Treatment with nivolumab reduced a risk of genocide by 58 percent, a authors explained, a advantage that was “consistent opposite all a prespecified subgroups, including patients with bad premonitory factors.”
Dacarbazine was comparison as a comparison treatment, they continued, “because, until recently, it was a customary first-line diagnosis in many countries for patients who had cancer but a BRAF mutation.”
Based on certain commentary from prior early-stage trials, a formula from this proviso III hearing “confirm a expectations,” pronounced Howard Streicher, M.D., of NCI’s Cancer Therapy Evaluation Program.

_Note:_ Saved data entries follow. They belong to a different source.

(* Movie_Watchlist_API, src/index.js: a shallow embedding of the
   in-memory user table, the jsonwebtoken-based login and access guard,
   and the per-user movie CRUD routes, with proofs of their behaviour. *)

From Stdlib Require Import ZArith QArith List String Ascii Bool Lia Permutation.
Import ListNotations.
Open Scope string_scope.
Open Scope Z_scope.

(* ================================================================= *)
(** * JavaScript values *)

(** Numbers.  Finite numbers are kept exact (as rationals); rounding to
    IEEE doubles is not modelled, which is harmless for the integer ids
    below 2^53 the program produces. *)
Inductive jsnum :=
| NaN
| Fin (q : Q)
| PosInf
| NegInf.

(** Strict equality [===] on numbers: NaN equals nothing, [-0 === 0]. *)
Definition num_eqb (a b : jsnum) : bool :=
  match a, b with
  | Fin x, Fin y => Qeq_bool x y
  | PosInf, PosInf => true
  | NegInf, NegInf => true
  | _, _ => false
  end.

(** The values a JSON request body or a query string can carry.  Objects
    and arrays are kept opaque: the program only tests their truthiness
    or compares them with [===] against primitives. *)
Inductive jsval :=
| JUndef
| JNull
| JBool (b : bool)
| JNum (n : jsnum)
| JStr (s : string)
| JObj
| JArr.

(** [!!v] *)
Definition truthy (v : jsval) : bool :=
  match v with
  | JUndef | JNull => false
  | JBool b => b
  | JNum NaN => false
  | JNum (Fin q) => negb (Qeq_bool q 0)
  | JNum _ => true
  | JStr s => negb (String.eqb s "")
  | JObj | JArr => true
  end.

Definition is_undef (v : jsval) : bool :=
  match v with JUndef => true | _ => false end.

(** [v === s] for a string literal or a string field [s]. *)
Definition jseq_str (v : jsval) (s : string) : bool :=
  match v with JStr s' => String.eqb s' s | _ => false end.

(* ================================================================= *)
(** * [Number(s)] on strings (ECMAScript StringToNumber) *)

Section StringToNumber.

(** StrWhiteSpaceChar restricted to one-byte code units:
    TAB, LF, VT, FF, CR, SP and NBSP. *)
Definition is_ws (c : ascii) : bool :=
  let n := nat_of_ascii c in
  (Nat.eqb n 9 || Nat.eqb n 10 || Nat.eqb n 11 || Nat.eqb n 12 ||
   Nat.eqb n 13 || Nat.eqb n 32 || Nat.eqb n 160)%bool.

Fixpoint drop_ws (l : list ascii) : list ascii :=
  match l with
  | c :: r => if is_ws c then drop_ws r else l
  | [] => []
  end.

Definition trim (l : list ascii) : list ascii :=
  rev (drop_ws (rev (drop_ws l))).

Definition dec_digit (c : ascii) : option Z :=
  let n := Z.of_nat (nat_of_ascii c) in
  if (48 <=? n) && (n <=? 57) then Some (n - 48) else None.

Definition hex_digit (c : ascii) : option Z :=
  let n := Z.of_nat (nat_of_ascii c) in
  if (48 <=? n) && (n <=? 57) then Some (n - 48)
  else if (97 <=? n) && (n <=? 102) then Some (n - 87)
  else if (65 <=? n) && (n <=? 70) then Some (n - 55)
  else None.

Definition oct_digit (c : ascii) : option Z :=
  match dec_digit c with Some d => if d <=? 7 then Some d else None | None => None end.

Definition bin_digit (c : ascii) : option Z :=
  match dec_digit c with Some d => if d <=? 1 then Some d else None | None => None end.

(** The longest prefix of digits: accumulated value, digit count, rest. *)
Fixpoint take_digits (base : Z) (dig : ascii -> option Z) (l : list ascii)
    (acc : Z) (n : nat) : Z * nat * list ascii :=
  match l with
  | c :: r =>
      match dig c with
      | Some d => take_digits base dig r (acc * base + d) (S n)
      | None => (acc, n, l)
      end
  | [] => (acc, n, [])
  end.

(** A non-empty run of digits covering the whole input. *)
Definition all_digits (base : Z) (dig : ascii -> option Z) (l : list ascii)
    : option Z :=
  match take_digits base dig l 0 0 with
  | (v, S _, []) => Some v
  | _ => None
  end.

(** ExponentPart, which must end the input: its signed value. *)
Definition exponent_part (l : list ascii) : option Z :=
  match l with
  | [] => Some 0%Z
  | e :: r =>
      if (Ascii.eqb e "e"%char) || (Ascii.eqb e "E"%char) then
        match r with
        | "+"%char :: r' => all_digits 10 dec_digit r'
        | "-"%char :: r' => option_map Z.opp (all_digits 10 dec_digit r')
        | _ => all_digits 10 dec_digit r
        end
      else None
  end.

(** StrUnsignedDecimalLiteral. *)
Definition unsigned_decimal (l : list ascii) : jsnum :=
  if String.eqb (string_of_list_ascii l) "Infinity" then PosInf else
  match take_digits 10 dec_digit l 0 0 with
  | (m1, n1, rest) =>
      let '(m, nfrac, ndig, rest') :=
        match rest with
        | "."%char :: r =>
            match take_digits 10 dec_digit r m1 0 with
            | (m2, n2, r2) => (m2, n2, (n1 + n2)%nat, r2)
            end
        | _ => (m1, 0%nat, n1, rest)
        end in
      match ndig with
      | O => NaN
      | S _ =>
          match exponent_part rest' with
          | Some e => Fin (inject_Z m * Qpower (inject_Z 10) (e - Z.of_nat nfrac))
          | None => NaN
          end
      end
  end.

Definition neg_num (n : jsnum) : jsnum :=
  match n with
  | NaN => NaN
  | Fin q => Fin (- q)
  | PosInf => NegInf
  | NegInf => PosInf
  end.

Definition non_decimal (base : Z) (dig : ascii -> option Z) (r : list ascii) : jsnum :=
  match all_digits base dig r with Some v => Fin (inject_Z v) | None => NaN end.

(** StrNumericLiteral after trimming. *)
Definition numeric_literal (l : list ascii) : jsnum :=
  match l with
  | [] => Fin 0
  | "0"%char :: x :: r =>
      if (Ascii.eqb x "x"%char) || (Ascii.eqb x "X"%char) then non_decimal 16 hex_digit r
      else if (Ascii.eqb x "o"%char) || (Ascii.eqb x "O"%char) then non_decimal 8 oct_digit r
      else if (Ascii.eqb x "b"%char) || (Ascii.eqb x "B"%char) then non_decimal 2 bin_digit r
      else unsigned_decimal l
  | "+"%char :: r => unsigned_decimal r
  | "-"%char :: r => neg_num (unsigned_decimal r)
  | _ => unsigned_decimal l
  end.

(** [Number(s)] for a string [s]. *)
Definition js_Number (s : string) : jsnum :=
  numeric_literal (trim (list_ascii_of_string s)).

End StringToNumber.

(* ================================================================= *)
(** * [s.split(' ')] *)

(** JavaScript [String.prototype.split] with the one-space separator:
    every space ends a segment, so the result is never empty. *)
Fixpoint split_sp (s : string) : list string :=
  match s with
  | EmptyString => [EmptyString]
  | String c r =>
      let parts := split_sp r in
      if Ascii.eqb c " "%char then EmptyString :: parts
      else match parts with
           | p :: ps => String c p :: ps
           | [] => [String c EmptyString]
           end
  end.

Fixpoint has_space (s : string) : bool :=
  match s with
  | EmptyString => false
  | String c r => Ascii.eqb c " "%char || has_space r
  end.

(* ================================================================= *)
(** * jsonwebtoken: [jwt.sign] and [jwt.verify] *)

(** The library is outside the repository.  Its HS256 tokens are
    modelled by a space-free, self-delimiting serialisation of the payload
    followed by a part standing for the HMAC: that part determines the key
    it was computed with, so a token verifies under [key] exactly when it
    was signed with [key].  The timestamps are the library's: [iat] is
    [Math.floor(Date.now() / 1000)], [expiresIn: '24h'] gives
    [exp = iat + 86400], and verification fails with [TokenExpiredError]
    when [Math.floor(Date.now() / 1000) >= exp]. *)
Record jwt_payload := {
  p_id : Z;
  p_username : string;
  p_iat : Z;
  p_exp : Z
}.

Definition obind {A B} (o : option A) (f : A -> option B) : option B :=
  match o with Some a => f a | None => None end.
Notation "x <- a ;; b" := (obind a (fun x => b))
  (at level 60, right associativity).

Fixpoint enc_pos (p : positive) : string :=
  match p with
  | xI p' => String "1" (enc_pos p')
  | xO p' => String "0" (enc_pos p')
  | xH => String "h" EmptyString
  end.

Fixpoint dec_pos (s : string) : option (positive * string) :=
  match s with
  | String c r =>
      if Ascii.eqb c "1"%char then
        pr <- dec_pos r ;; Some (xI (fst pr), snd pr)
      else if Ascii.eqb c "0"%char then
        pr <- dec_pos r ;; Some (xO (fst pr), snd pr)
      else if Ascii.eqb c "h"%char then Some (xH, r)
      else None
  | EmptyString => None
  end.

Definition enc_Z (z : Z) : string :=
  match z with
  | Z0 => "z"
  | Zpos p => String "p" (enc_pos p)
  | Zneg p => String "n" (enc_pos p)
  end.

Definition dec_Z (s : string) : option (Z * string) :=
  match s with
  | String c r =>
      if Ascii.eqb c "z"%char then Some (Z0, r)
      else if Ascii.eqb c "p"%char then
        pr <- dec_pos r ;; Some (Zpos (fst pr), snd pr)
      else if Ascii.eqb c "n"%char then
        pr <- dec_pos r ;; Some (Zneg (fst pr), snd pr)
      else None
  | EmptyString => None
  end.
(** The properties of the object an intersection merges into stand in the
    order in which their names first occur among the properties of the
    resolved operands, left to right: a property that a later operand
    redefines keeps the place of its first definition. *)
Theorem intersection_property_order
        {N : JsNumber} (doc : TDLDoc) (fuel : nat) (parts : list TypeNode)
        (merged : ObjectNode) :
  mergeObjects doc fuel parts = Ok merged ->
  exists objs,
    Forall2 (fun p o => resolveObject doc fuel p = Ok o) parts objs /\
    List.map (fun p : PropNode => prop_name p) (obj_props merged) =
    first_occurrences
      (List.map (fun p : PropNode => prop_name p)
                (flat_map (fun o : ObjectNode => obj_props o) objs)).
Proof.
  unfold mergeObjects, mergeWith. intros H.
  destruct (rfold _ parts _) as [[[outProps outIdx] closed]| |] eqn:Hfold;
    try discriminate.
  injection H as <-.
  apply rfold_resolve in Hfold as (objs & HF & Hacc).
  pose proof (eq_trans Hacc (fold_mergeStep objs [] [] false)) as E.
  injection E as -> _ _.
  exists objs. split; [exact HF|]. cbn [obj_props].
  rewrite keyed_names.
  - apply map_keys_fold_set_prop.
  - apply keyed_by_name_fold. intros k p [].
Qed.

(** In [A & B] of [override_yaml], [x] is redefined by [B] and stays first. *)
Lemma intersection_property_order_witness :
  exists objs,
    Forall2 (fun p o => resolveObject override_doc 5 p = Ok o) override_parts objs /\
    List.map (fun p : PropNode => prop_name p) (obj_props override_merged) =
    first_occurrences
      (List.map (fun p : PropNode => prop_name p)
                (flat_map (fun o : ObjectNode => obj_props o) objs)).
Proof.
  apply (@intersection_property_order DecimalNumber override_doc 5 override_parts
           override_merged).
  reflexivity.
Defined.

(** ** The encoding of [never] *)

(** A schema either emitter returns is the [never] encoding, as the closure
    test of [emitObject] detects it, exactly when the node is the primitive
    [never]. *)
Theorem never_encoding_only_for_never
        {N : JsNumber} (doc : TDLDoc) (fuel : nat) (node : TypeNode) c s c' :
  OpenAI.emit doc fuel node c = Ok (s, c') \/ Gemini.emit doc fuel node c = Ok (s, c') ->
  (isNeverSchema s = true <-> node = Primitive PNever).
Proof.
  intros H. split.
  - intros Hs.
    assert (Hd : node = Primitive PNever \/ node <> Primitive PNever).
    { destruct node as [[]| | | | | | |]; (now left) || (right; discriminate). }
    destruct Hd as [Hd|Hd]; [exact Hd|].
    destruct H as [H|H];
      [eapply OpenAI_emit_not_never in H | eapply Gemini_emit_not_never in H];
      try exact Hd; congruence.
  - intros ->. destruct fuel as [|fuel]; [destruct H; discriminate|].
    destruct H as [H|H]; simpl in H; apply ret_Ok in H as [-> _];
      apply never_schema_detected.
Qed.

(** The schema of the primitive [never] is detected. *)
Lemma never_encoding_only_for_never_witness :
  isNeverSchema (primitiveToSchema PNever : @json DecimalNumber) = true.
Proof.
  apply (proj2 (@never_encoding_only_for_never DecimalNumber empty_doc 1
                  (Primitive PNever) empty_ctx (primitiveToSchema PNever) empty_ctx
                  (or_introl eq_refl))).
  reflexivity.
Defined.

(** ** Balanced parentheses *)

Section Balanced.
Lemma balancedLoop_spec (l : list ascii) :
  forall d, (0 <= d)%Z ->
    (balancedLoop l d = true <->
     (forall n, (0 <= d + paren_sum (firstn n l))%Z) /\ (d + paren_sum l = 0)%Z).
Proof.
  induction l as [|c l IH]; intros d Hd; simpl balancedLoop.
  - rewrite Z.eqb_eq. split.
    + intros ->. split; [intros n; rewrite firstn_nil; simpl; lia | simpl; lia].
    + intros [_ H]. simpl in H. lia.
  - change (if Ascii.eqb c "(" then (d + 1)%Z
            else if Ascii.eqb c ")" then (d - 1)%Z else d)
      with (if Ascii.eqb c "(" then (d + 1)%Z
            else if Ascii.eqb c ")" then (d + -1)%Z else d).
    assert (Hd' : (if Ascii.eqb c "(" then (d + 1)%Z
                   else if Ascii.eqb c ")" then (d + -1)%Z else d)
                  = (d + paren_delta c)%Z).
    { unfold paren_delta. destruct (Ascii.eqb c "("); [reflexivity|].
      destruct (Ascii.eqb c ")"); lia. }
    rewrite Hd'. clear Hd'.
    destruct (Z.ltb_spec (d + paren_delta c) 0) as [Hlt|Hge].
    + split; [discriminate|]. intros [H _]. specialize (H 1). simpl in H. lia.
    + rewrite (IH _ Hge). split.
      * intros [H1 H2]. split.
        -- intros [|n]; [simpl; lia|]. specialize (H1 n). simpl. simpl in H1. lia.
        -- simpl. lia.
      * intros [H1 H2]. split.
        -- intros n. specialize (H1 (S n)). simpl in H1. lia.
        -- simpl in H2. lia.
Qed.
End Balanced.

(** [isBalancedParens] accepts a text exactly when no prefix of it closes
    more parentheses than it opens and the whole text closes as many as it
    opens. *)
Theorem isBalancedParens_spec (s : string) :
  isBalancedParens s = true <->
  (forall n, (0 <= paren_sum (firstn n (chars s)))%Z) /\ paren_sum (chars s) = 0%Z.
Proof.
  unfold isBalancedParens. rewrite (balancedLoop_spec (chars s) (Z.le_refl 0)).
  simpl. reflexivity.
Qed.

(** ** Characters of strings, and trimming *)

Section Texts.
Lemma chars_app (s1 s2 : string) : chars (s1 ++ s2) = (chars s1 ++ chars s2)%list.
Proof.
  unfold chars. induction s1 as [|c s1 IH]; simpl; [reflexivity|]. now rewrite IH.
Qed.

Lemma str_chars (s : string) : str (chars s) = s.
Proof. apply string_of_list_ascii_of_string. Qed.

Lemma chars_str (l : list ascii) : chars (str l) = l.
Proof. apply list_ascii_of_string_of_list_ascii. Qed.

Lemma dropWhile_head (p : ascii -> bool) c l : p c = false -> dropWhile p (c :: l) = c :: l.
Proof. intros H. simpl. now rewrite H. Qed.

Lemma dropWhile_all (p : ascii -> bool) l1 l2 :
  forallb p l1 = true -> dropWhile p (l1 ++ l2) = dropWhile p l2.
Proof.
  induction l1 as [|c l1 IH]; simpl; [reflexivity|].
  intros H. apply andb_true_iff in H as [-> H]. auto.
Qed.

Lemma takeWhile_all (p : ascii -> bool) l1 l2 :
  forallb p l1 = true -> takeWhile p (l1 ++ l2) = (l1 ++ takeWhile p l2)%list.
Proof.
  induction l1 as [|c l1 IH]; simpl; [reflexivity|].
  intros H. apply andb_true_iff in H as [-> H]. now rewrite IH.
Qed.

Lemma dropWhile_all_nil (p : ascii -> bool) l : forallb p l = true -> dropWhile p l = [].
Proof. intros H. rewrite <- (app_nil_r l). now rewrite dropWhile_all. Qed.

Lemma takeWhile_all_nil (p : ascii -> bool) l : forallb p l = true -> takeWhile p l = l.
Proof.
  intros H. rewrite <- (app_nil_r l) at 1. rewrite takeWhile_all by assumption.
  simpl. apply app_nil_r.
Qed.

(** A text that neither starts nor ends with white space is its own trim. *)
Lemma trim_chars_fixed (l : list ascii) :
  match l with [] => True | c :: _ => is_space c = false end ->
  match rev l with [] => True | c :: _ => is_space c = false end ->
  trim_chars l = l.
Proof.
  intros H1 H2. unfold trim_chars.
  assert (E1 : dropWhile is_space l = l).
  { destruct l as [|c l]; [reflexivity | now apply dropWhile_head]. }
  rewrite E1.
  assert (E2 : dropWhile is_space (rev l) = rev l).
  { destruct (rev l) as [|c r]; [reflexivity | now apply dropWhile_head]. }
  rewrite E2. apply rev_involutive.
Qed.

Lemma trim_chars_solid (l : list ascii) :
  forallb (fun c => negb (is_space c)) l = true -> trim_chars l = l.
Proof.
  intros H. rewrite forallb_forall in H. apply trim_chars_fixed.
  - destruct l as [|c l]; [exact I|]. apply negb_true_iff, H. now left.
  - destruct (rev l) as [|c r] eqn:E; [exact I|]. apply negb_true_iff, H.
    apply in_rev. rewrite E. now left.
Qed.
End Texts.

(** ** Quoted literals *)

Section Quoting.
Context {N : JsNumber}.

Lemma tryParseLiteral_quoted_chars (q : ascii) (l : list ascii) :
  q = dquote \/ q = "'"%char ->
  tryParseLiteral (str (q :: l ++ [q])) = Some (LString (str l)).
Proof.
  intros Hq. unfold tryParseLiteral. rewrite chars_str.
  assert (Hsp : is_space q = false) by (destruct Hq; subst; reflexivity).
  rewrite trim_chars_fixed.
  - assert (Hs : starts_with [q] (q :: l ++ [q]) = true).
    { simpl. now rewrite Ascii.eqb_refl. }
    assert (He : ends_with [q] (q :: l ++ [q]) = true).
    { unfold ends_with. change (q :: l ++ [q])%list with ((q :: l) ++ [q])%list.
      rewrite rev_app_distr. simpl. now rewrite Ascii.eqb_refl. }
    assert (Hsl : slice_1_m1 (q :: l ++ [q]) = l).
    { unfold slice_1_m1. simpl tl. apply removelast_last. }
    rewrite Hsl. destruct Hq; subst q; rewrite Hs, He; cbn [andb orb];
      rewrite ?orb_true_r; reflexivity.
  - exact Hsp.
  - change (q :: l ++ [q])%list with ((q :: l) ++ [q])%list.
    rewrite rev_app_distr. exact Hsp.
Qed.
End Quoting.

(** A text between two double quotes, or between two single quotes, parses
    as the string literal of the text as it stands, whatever the text holds:
    quotes and backslashes inside it are kept, nothing is unescaped. *)
Theorem tryParseLiteral_quoted {N : JsNumber} (q : ascii) (s : string) :
  q = dquote \/ q = "'"%char ->
  tryParseLiteral (quoted q s) = Some (LString s) /\
  String_of_literal (LString s) = s.
Proof.
  intros Hq. split; [|reflexivity].
  pose proof (tryParseLiteral_quoted_chars (chars s) Hq) as H.
  rewrite str_chars in H. rewrite <- H. f_equal.
  unfold quoted. rewrite <- (str_chars (String q (s ++ String q ""))). f_equal.
  change (chars (String q (s ++ String q ""))) with (q :: chars (s ++ String q "")).
  now rewrite chars_app.
Qed.

(** The text [it's], between single quotes. *)
Lemma tryParseLiteral_quoted_witness :
  @tryParseLiteral DecimalNumber "'it's'" = Some (LString "it's") /\
  @String_of_literal DecimalNumber (LString "it's") = "it's".
Proof.
  apply (@tryParseLiteral_quoted DecimalNumber "'"%char "it's"). right. reflexivity.
Defined.

(** ** Splitting a text that does not hold the separator *)

Section Splitting.

Lemma splitLoop_no_sep (sep : ascii) (l : list ascii) :
  ~ In sep l ->
  forall prev parts depthParen depthAngle cur inStr,
    splitLoop sep l prev parts depthParen depthAngle cur inStr = (parts, (cur ++ l)%list).
Proof.
  induction l as [|ch l IH]; intros Hs prev parts dp da cur inStr; cbn [splitLoop].
  - now rewrite app_nil_r.
  - assert (Hne : Ascii.eqb ch sep = false).
    { apply Ascii.eqb_neq. intros ->. apply Hs. now left. }
    assert (Hl : ~ In sep l) by (intros H; apply Hs; now right).
    assert (Happ : ((cur ++ [ch]) ++ l = cur ++ ch :: l)%list)
      by now rewrite <- app_assoc.
    destruct inStr as [q|].
    + rewrite IH by assumption. now rewrite Happ.
    + destruct (Ascii.eqb ch dquote || Ascii.eqb ch "'").
      * rewrite IH by assumption. now rewrite Happ.
      * rewrite Hne, !andb_false_r. rewrite IH by assumption. now rewrite Happ.
Qed.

The estimable series of patients who knowledge “durable, long-lasting responses” with nivolumab is an considerable finding, Dr. Streicher continued. Some of these responses “occur late, what have typically been termed atypical responses, so we’re going to have to get used to a opposite settlement of responses” with immunotherapies, he said.
In an concomitant editorial, Mario Sznol, M.D., of a Yale Cancer Center, and Dan Longo, M.D., of Harvard Medical School, wrote that a trial’s commentary “strongly support a capitulation and preference of anti–PD-1 therapy as first-line diagnosis for metastatic cancer in patients with tumors containing unmutated BRAF.”
Although fewer patients treated with nivolumab gifted critical side effects than those treated with dacarbazine, Dr. Streicher cautioned that clinicians and patients should be wakeful of a intensity for immune-related side effects with nivolumab, including “events that can be really serious.”